Mike Menard: A Mother’s Day letter
To every mother reading this, and to every woman who has ever mothered — a daughter, a friend, a stranger, a wounded child not your own — today I want to thank you.
I have spent the last 5 years of my life staring directly into the data on what happens to children when they are not mothered well. The statistics are devastating. They are also why I want to say what I am about to say with as much weight as I can put behind it.
The word mother is most powerful when it is used as a verb. To mother is to see a child for who they truly are and to call them out toward that self. To nurture. To attune. To train a child not in the way you wish they would go, but in the way they were made to go. That is not a small thing. That is the most consequential work a human being can do.
The science of childhood trauma has taught me something I did not learn in thirty years of corporate engineering. A child’s brain is not built by genes alone. It is built by the people who hold it. Every time a mother soothes a crying infant, she is wiring an amygdala that will not fire in panic for the rest of that child’s life. Every time she names what her child is feeling, she is building a prefrontal cortex that will one day be able to regulate emotion under stress. Every time she stays present through a tantrum instead of withdrawing, she is teaching a nervous system that the world is safe.
This is not metaphor. This is neurobiology. The most upstream intervention for every disease, every addiction, every suicide, every act of violence we treat downstream in this country — is a mother who was given the support to mother well.

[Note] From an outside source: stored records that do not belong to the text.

Lemma decode_tans_safe dict :
  c_dict ctx = Some dict ->
  (normalize_alg (algorithm hdr) =? NETC_ALG_TANS) || (normalize_alg (algorithm hdr) =? NETC_ALG_LZP) = true ->
  safe_out (original_size hdr) (decode_tans (Some dict) (netc_get_tables ctx dict) hdr payload dst compact).
Proof.
  intros Hd Ha. destruct (ctx_tables_ok dict Hd) as [Hdok Htok].
  pose proof streams as Hst. unfold packet_streams in Hst. rewrite Ha in Hst.
  unfold decode_tans. destruct (has (hdr_flags hdr) NETC_PKT_FLAG_MREG) eqn:Em.
  - by apply (decode_mreg_safe _ _ _ _ _ Hdok Htok hdr_wf payload_bytes dst_bytes dst_len compact).
  - unfold tans_streams in Hst. rewrite Em in Hst. apply decode_single_safe; try done. by inversion Hst.
Qed.

(** The post-pass and tail every case ends with. *)
Lemma tail_safe flags out p :
  zlen out = original_size hdr -> bytes out ->
  safe_packet (original_size hdr) (dst ← decomp_delta_postpass ctx flags out; decomp_finish ctx hdr dst n p).
Proof.
  intros Hl Hb. eapply safe_packet_bind; [by apply postpass_safe|]. intros o Hol Hob.
  apply finish_safe; [done|done|done|apply orig_max].
Qed.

The work I do at UACT is, in the end, about giving every mother that support. Because most of the mothers I have studied did not fail their children. They were failing themselves long before their children were born, and no one had ever taught them otherwise.
So today, on this day, I want to say a few things plainly.

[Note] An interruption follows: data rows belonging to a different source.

(* ===== verification/Metering.v ===== *)
(** * Statistics of a session
      (src/include/netc.h: netc_stats_t; src/src/core/netc_ctx.c: netc_ctx_stats)

    Every successful call counts its packet once, whichever stage or algorithm
    produced it, so after a session both ends report the number of messages
    and the bytes before and after compression. *)

From stdpp Require Import prelude.
From Stdlib Require Import ZArith Lia.
From S2P Require Import Prelude TansTable Bitstream TansCodec Lzp Freq Delta Crc32 Simd Header Lz Ctx.
From S2P Require Import Decompress Compress Payload Packets Sync Stages Session Safety Progress Transport.

Local Open Scope Z_scope.

(** Total length of a list of byte strings. *)
Definition total_length (ls : list (list Z)) : Z := foldr (fun l n => zlen l + n) 0 ls.

(** Counters of [uint64_t]. *)
Definition stats_ok (s : netc_stats_t) : Prop :=
  0 <= packets_compressed s < 2 ^ 64 /\ 0 <= packets_decompressed s < 2 ^ 64 /\
  0 <= bytes_in s < 2 ^ 64 /\ 0 <= bytes_out s < 2 ^ 64.

(** [s'] after [n] compressed and [m] decompressed packets, [i] bytes in, [o] bytes out. *)
Definition counts (s s' : netc_stats_t) (n m i o : Z) : Prop :=
  packets_compressed s' = u64 (packets_compressed s + n) /\ packets_decompressed s' = u64 (packets_decompressed s + m) /\
  bytes_in s' = u64 (bytes_in s + i) /\ bytes_out s' = u64 (bytes_out s + o).

Lemma counts_zero s : stats_ok s -> counts s s 0 0 0 0.
Proof. intros (?&?&?&?). unfold counts. rewrite !Z.add_0_r, !u64_small by lia. done. Qed.

Lemma counts_ok s s' n m i o : counts s s' n m i o -> stats_ok s'.
Proof. unfold stats_ok. intros (-> & -> & -> & ->). split_and!; apply u64_range. Qed.

Lemma u64_u64_add a b : u64 (u64 a + b) = u64 (a + b).
Proof. unfold u64. apply Zplus_mod_idemp_l. Qed.

Lemma counts_trans s1 s2 s3 n m i o n' m' i' o' :
  counts s1 s2 n m i o -> counts s2 s3 n' m' i' o' -> counts s1 s3 (n + n') (m + m') (i + i') (o + o').
Proof. unfold counts. intros (H1 & H2 & H3 & H4) (-> & -> & -> & ->). rewrite H1, H2, H3, H4, !u64_u64_add, !Z.add_assoc. done. Qed.

Lemma stats_compressed_counts c a b p :
  has (c_flags c) NETC_CFG_FLAG_STATS = true -> stats_ok (c_stats c) ->
  counts (c_stats c) (c_stats (stats_compressed c a b p)) 1 0 a b.
Proof.
  intros Hf (_ & H2 & _). unfold stats_compressed. rewrite Hf. destruct (c_stats c) as [pc pd bi bo pt] eqn:E. unfold counts.
  destruct c. simpl in *. split_and!; try done. by rewrite Z.add_0_r, u64_small.
Qed.

Lemma stats_decompressed_counts c a b p :
  has (c_flags c) NETC_CFG_FLAG_STATS = true -> stats_ok (c_stats c) ->
  counts (c_stats c) (c_stats (stats_decompressed c a b p)) 0 1 a b.
Proof.
  intros Hf (H1 & _). unfold stats_decompressed. rewrite Hf. destruct (c_stats c) as [pc pd bi bo pt] eqn:E. unfold counts.
  destruct c. simpl in *. split_and!; try done. by rewrite Z.add_0_r, u64_small.
Qed.

(** ** One call *)
Lemma compress_metered e d src cap e' pkt :
  sync e d -> ctx_ok e -> ctx_ok d -> bytes src -> (zlen src < 256 \/ Z.odd (zlen src) = false) ->
  netc_compress (Some e) (Some src) (Some cap) false = Ok (e', Ok pkt) ->
  c_flags e' = c_flags e /\ exists p, c_stats e' = c_stats (stats_compressed e (zlen src) (zlen pkt) p).
Proof.
  intros Hsync He Hd Hb Hodd H. apply compress_inv in H as [Hs H].
  destruct (stages_compressed _ d _ src cap e' pkt (sync_tracks e d Hsync He Hd) Hb Hs Hodd H) as (_ & (Hf & _) & [p Hp] & _).
  split; [rewrite Hf; by destruct e|]. exists p. rewrite Hp. apply stats_compressed_ext; by destruct e.
Qed.

(** Every decoder ends in [decomp_finish]. *)
Lemma decompress_finished d pkt dst d' m :
  netc_decompress (Some d) (Some pkt) (Some dst) false = Ok (d', m) ->
  exists hdr out p, decomp_finish d hdr out (zlen pkt) p = Ok (d', m).
Proof.
  intros H. simpl in H. unfold netc_decompress_ctx in H. apply bind_Ok in H as ([hdr sz] & _ & H). case_if_in H; [done|].
  apply bind_Ok in H as (payload & _ & H). exists (complete_header d (has (c_flags d) NETC_CFG_FLAG_COMPACT_HDR) hdr).
  unfold decompress_dispatch, decompress_passthru, decompress_tans, decompress_pctx, decompress_lz77x, decompress_lzp, decompress_tans10 in H.
  repeat case_if_in H; try discriminate H; repeat (match type of H with context [match ?x with _ => _ end] => destruct x; try discriminate H end);
  repeat lazymatch type of H with decomp_finish _ _ _ _ _ = _ => fail | _ => apply bind_Ok in H as (? & _ & H) end; by do 2 eexists.
Qed.

Lemma decompress_metered d pkt dst d' m :
  netc_decompress (Some d) (Some pkt) (Some dst) false = Ok (d', m) ->
  c_flags d' = c_flags d /\ exists p, c_stats d' = c_stats (stats_decompressed d (zlen pkt) (zlen m) p).
Proof.
  intros H. apply decompress_finished in H as (hdr & out & p & Hf).
  destruct (decomp_finish_stats _ _ _ _ _ _ _ Hf) as (-> & Hfl & Hst). split; [done|]. by exists p.
Qed.

(** A new context has counted nothing. *)
Lemma create_stats cpu mem dict cfg c :
  netc_ctx_create cpu mem dict cfg = Some c -> c_flags c = cfg_flags (default NETC_CFG_DEFAULT cfg) /\ c_stats c = stats_zero.
Proof. intros H. unfold netc_ctx_create in H. repeat case_if_in H; try done; injection H as <-; done. Qed.

(** ** A session *)
Lemma compress_all_counts msgs : forall e d cap dst e' pkts,
  link e d -> Forall (carried cap dst) msgs -> has (c_flags e) NETC_CFG_FLAG_STATS = true -> stats_ok (c_stats e) ->
  compress_all e cap msgs = Ok (e', pkts) ->
  c_flags e' = c_flags e /\ counts (c_stats e) (c_stats e') (zlen msgs) 0 (total_length msgs) (total_length pkts).
Proof.
  induction msgs as [|m msgs IH]; intros e d cap dst e' pkts Hlink Hm Hf Hs H; cbn [compress_all] in H.
  { injection H as <- <-. split; [done|]. by apply counts_zero. }
  apply Forall_cons in Hm as [Hm Hms]. destruct (link_step e d m cap dst Hlink Hm) as (e1 & pkt & d1 & H1 & _ & _ & Hlink1 & _).
  rewrite H1 in H. rewrite bind_Ok_l in H. cbv beta iota in H. rewrite bind_Ok_l in H. apply bind_Ok in H as ([e2 ps] & H2 & [= <- <-]).
  destruct Hlink as [Hsync He Hd _ _ _], Hm as ((Hb & _ & Hodd) & _).
  destruct (compress_metered e d m cap e1 pkt Hsync He Hd Hb Hodd H1) as (Hf1 & p & Hp).
  pose proof (stats_compressed_counts e (zlen m) (zlen pkt) p Hf Hs) as Hc. rewrite <- Hp in Hc.
  destruct (IH e1 d1 cap dst e2 ps Hlink1 Hms) as [Hf2 Hc2]; [by rewrite Hf1|by eapply counts_ok|done|].
  split; [congruence|]. replace (zlen (m :: msgs)) with (1 + zlen msgs) by (simpl length; lia). by apply (counts_trans _ (c_stats e1) _ 1 0 _ _ (zlen msgs) 0).
Qed.

Lemma decompress_all_counts pkts : forall d dst d' msgs,
  has (c_flags d) NETC_CFG_FLAG_STATS = true -> stats_ok (c_stats d) -> decompress_all d dst pkts = Ok (d', msgs) ->
  c_flags d' = c_flags d /\ counts (c_stats d) (c_stats d') 0 (zlen msgs) (total_length pkts) (total_length msgs).
Proof.
  induction pkts as [|pkt pkts IH]; intros d dst d' msgs Hf Hs H; cbn [decompress_all] in H.
  { injection H as <- <-. split; [done|]. by apply counts_zero. }
  apply bind_Ok in H as ([d1 m] & H1 & H). apply bind_Ok in H as ([d2 ms] & H2 & [= <- <-]).
  destruct (decompress_metered d pkt dst d1 m H1) as (Hf1 & p & Hp).
  pose proof (stats_decompressed_counts d (zlen pkt) (zlen m) p Hf Hs) as Hc. rewrite <- Hp in Hc.
  destruct (IH d1 dst d2 ms) as [Hf2 Hc2]; [by rewrite Hf1|by eapply counts_ok|done|].
  split; [congruence|]. replace (zlen (m :: ms)) with (1 + zlen ms) by (simpl length; lia). by apply (counts_trans _ (c_stats d1) _ 0 1 _ _ 0 (zlen ms)).
Qed.

(** ** Properties *)

(** C29: after a session between two contexts that collect statistics,
    [netc_ctx_stats] reports at the sender the number of messages, their bytes
    in and the bytes of their packets out, and at the receiver the same number
    of packets with the bytes in and out exchanged, all modulo 2^64. *)
Theorem session_statistics (cpu1 cpu2 : simd_caps) (dict : option netc_dict_t) (cfg1 cfg2 : netc_cfg_t)
    (e d : netc_ctx_t) (cap : Z) (dst : list Z) (msgs : list (list Z)) :
  (forall t, dict = Some t -> dict_ok t /\ dict_full t) ->
  cfg_compatible cfg1 cfg2 -> 0 <= cfg_ring_buffer_size cfg1 < 2 ^ 32 ->
  (has (cfg_flags cfg1) NETC_CFG_FLAG_COMPACT_HDR = false \/ has (cfg_flags cfg1) NETC_CFG_FLAG_ADAPTIVE = false) ->
  has (cfg_flags cfg1) NETC_CFG_FLAG_STATS = true -> has (cfg_flags cfg2) NETC_CFG_FLAG_STATS = true ->
  netc_ctx_create cpu1 mem_ok dict (Some cfg1) = Some e ->
  netc_ctx_create cpu2 mem_ok dict (Some cfg2) = Some d ->
  Forall (carried cap dst) msgs ->
  exists e' pkts d' s r, compress_all e cap msgs = Ok (e', pkts) /\ decompress_all d dst pkts = Ok (d', msgs) /\
    netc_ctx_stats (Some e') false = Ok s /\ netc_ctx_stats (Some d') false = Ok r /\
    packets_compressed s = u64 (zlen msgs) /\ packets_decompressed r = u64 (zlen msgs) /\
    bytes_in s = u64 (total_length msgs) /\ bytes_out s = u64 (total_length pkts) /\
    bytes_in r = u64 (total_length pkts) /\ bytes_out r = u64 (total_length msgs).
Proof.
  intros Hdict Hcfg Hring Hmode Hf1 Hf2 He Hd Hm.
  pose proof (create_link _ _ _ _ _ _ _ Hdict Hcfg Hring Hmode He Hd) as Hlink.
  destruct (link_session e d cap dst msgs Hlink Hm) as (e' & pkts & d' & H1 & H2 & _).
  destruct (create_stats _ _ _ _ _ He) as [Fe Se]. destruct (create_stats _ _ _ _ _ Hd) as [Fd Sd]. simpl in Fe, Fd.
  assert (stats_ok stats_zero) as Hz by done.
  destruct (compress_all_counts msgs e d cap dst e' pkts) as [Fe' (C1 & _ & C3 & C4)]; try done; [congruence|by rewrite Se|].
  destruct (decompress_all_counts pkts d dst d' msgs) as [Fd' (_ & D2 & D3 & D4)]; try done; [congruence|by rewrite Sd|].
  exists e', pkts, d', (c_stats e'), (c_stats d'). split; [done|]. split; [done|]. rewrite Se in *. rewrite Sd in *.
  unfold netc_ctx_stats. rewrite Fe', Fd', Fe, Fd, Hf1, Hf2. simpl in *. by rewrite !Z.add_0_l in *.
Qed.

Lemma session_statistics_witness :
  exists e d e' pkts d' s r,
    netc_ctx_create no_simd mem_ok (Some blank_dict) (Some (Cfg 0x35 0 5 0 0)) = Some e /\
    netc_ctx_create no_simd mem_ok (Some blank_dict) (Some (Cfg 0x35 0 5 0 0)) = Some d /\
    compress_all e 64 [[1; 2; 3]; [1; 2; 4]] = Ok (e', pkts) /\
    decompress_all d (replicate 16 0) pkts = Ok (d', [[1; 2; 3]; [1; 2; 4]]) /\
    netc_ctx_stats (Some e') false = Ok s /\ netc_ctx_stats (Some d') false = Ok r /\
    packets_compressed s = 2 /\ packets_decompressed r = 2 /\ bytes_in s = 6 /\ bytes_out r = 6.
Proof.
  destruct (create_some no_simd (Some blank_dict) (Cfg 0x35 0 5 0 0)) as [e He]; [discriminate|].
  destruct (session_statistics no_simd no_simd (Some blank_dict) (Cfg 0x35 0 5 0 0) (Cfg 0x35 0 5 0 0) e e 64
    (replicate 16 0) [[1; 2; 3]; [1; 2; 4]]) as (e' & pkts & d' & s & r & H1 & H2 & H3 & H4 & H5 & H6 & H7 & _ & _ & H8).
  - intros t Ht. apply (inj Some) in Ht. subst t. split; [apply blank_dict_ok|apply blank_dict_full].
  - split_and!; reflexivity.
  - simpl. lia.
  - right. reflexivity.
  - reflexivity.
  - reflexivity.
  - exact He.
  - exact He.
  - repeat constructor; try (unfold is_byte, NETC_MAX_PACKET_SIZE; simpl; lia); vm_compute; discriminate.
  - exists e, e, e', pkts, d', s, r. exact (conj He (conj He (conj H1 (conj H2 (conj H3 (conj H4 (conj H5 (conj H6 (conj H7 H8))))))))).
Defined.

To the mothers who feel like you are not doing enough — you are doing the most important work in human history. You are wiring the brain of a person who will outlive you. You are healing wounds in your child that no medicine on earth can reach. You may not see the impact today. You will see it in fifty years, when your grown child holds his own child and stays calm in a moment that would have broken him without you.
To the husbands and partners reading this — if you are watching the woman in your life mother a child, you are watching a healer at work. Tell her. Today. Not in a card. Out loud. Tell her you see what she is doing. Tell her it is the most consequential thing happening in your home. She probably does not know.
To the children, the grown children, the men and women whose mothers loved them imperfectly the way all mothers do — call her today. If she is gone, sit with her for a moment in your mind. Whatever you became, she had a hand in. The good parts especially. Even when she didn’t know she was making them.
And to the women who are not mothers but who have mothered — the aunts, the teachers, the foster parents, the chaplains, the older sisters, the friends who showed up when no one else did — you are mothers in the verb. You have healed children who were not yours. There is no higher calling.
Thank you for being who you are. Thank you for the late nights and the patient mornings and the times you said the right thing because you somehow knew, and the times you didn’t and tried again the next day.
Childhood trauma is the largest preventable cause of death in human history. Mothers are the largest preventable answer to it. The world we are trying to build at UACT — a world where every child is healed, every wound is named, every cycle is broken — begins and ends with you.
Today the field of trauma research has a name for what mothers do. We call it co-regulation. We call it secure attachment. We call it the foundation of healing. The science is finally catching up to what mothers have always known.
Happy Mother’s Day. Thank you for the work nobody pays you for. Thank you for the work that makes everything else possible. We see you.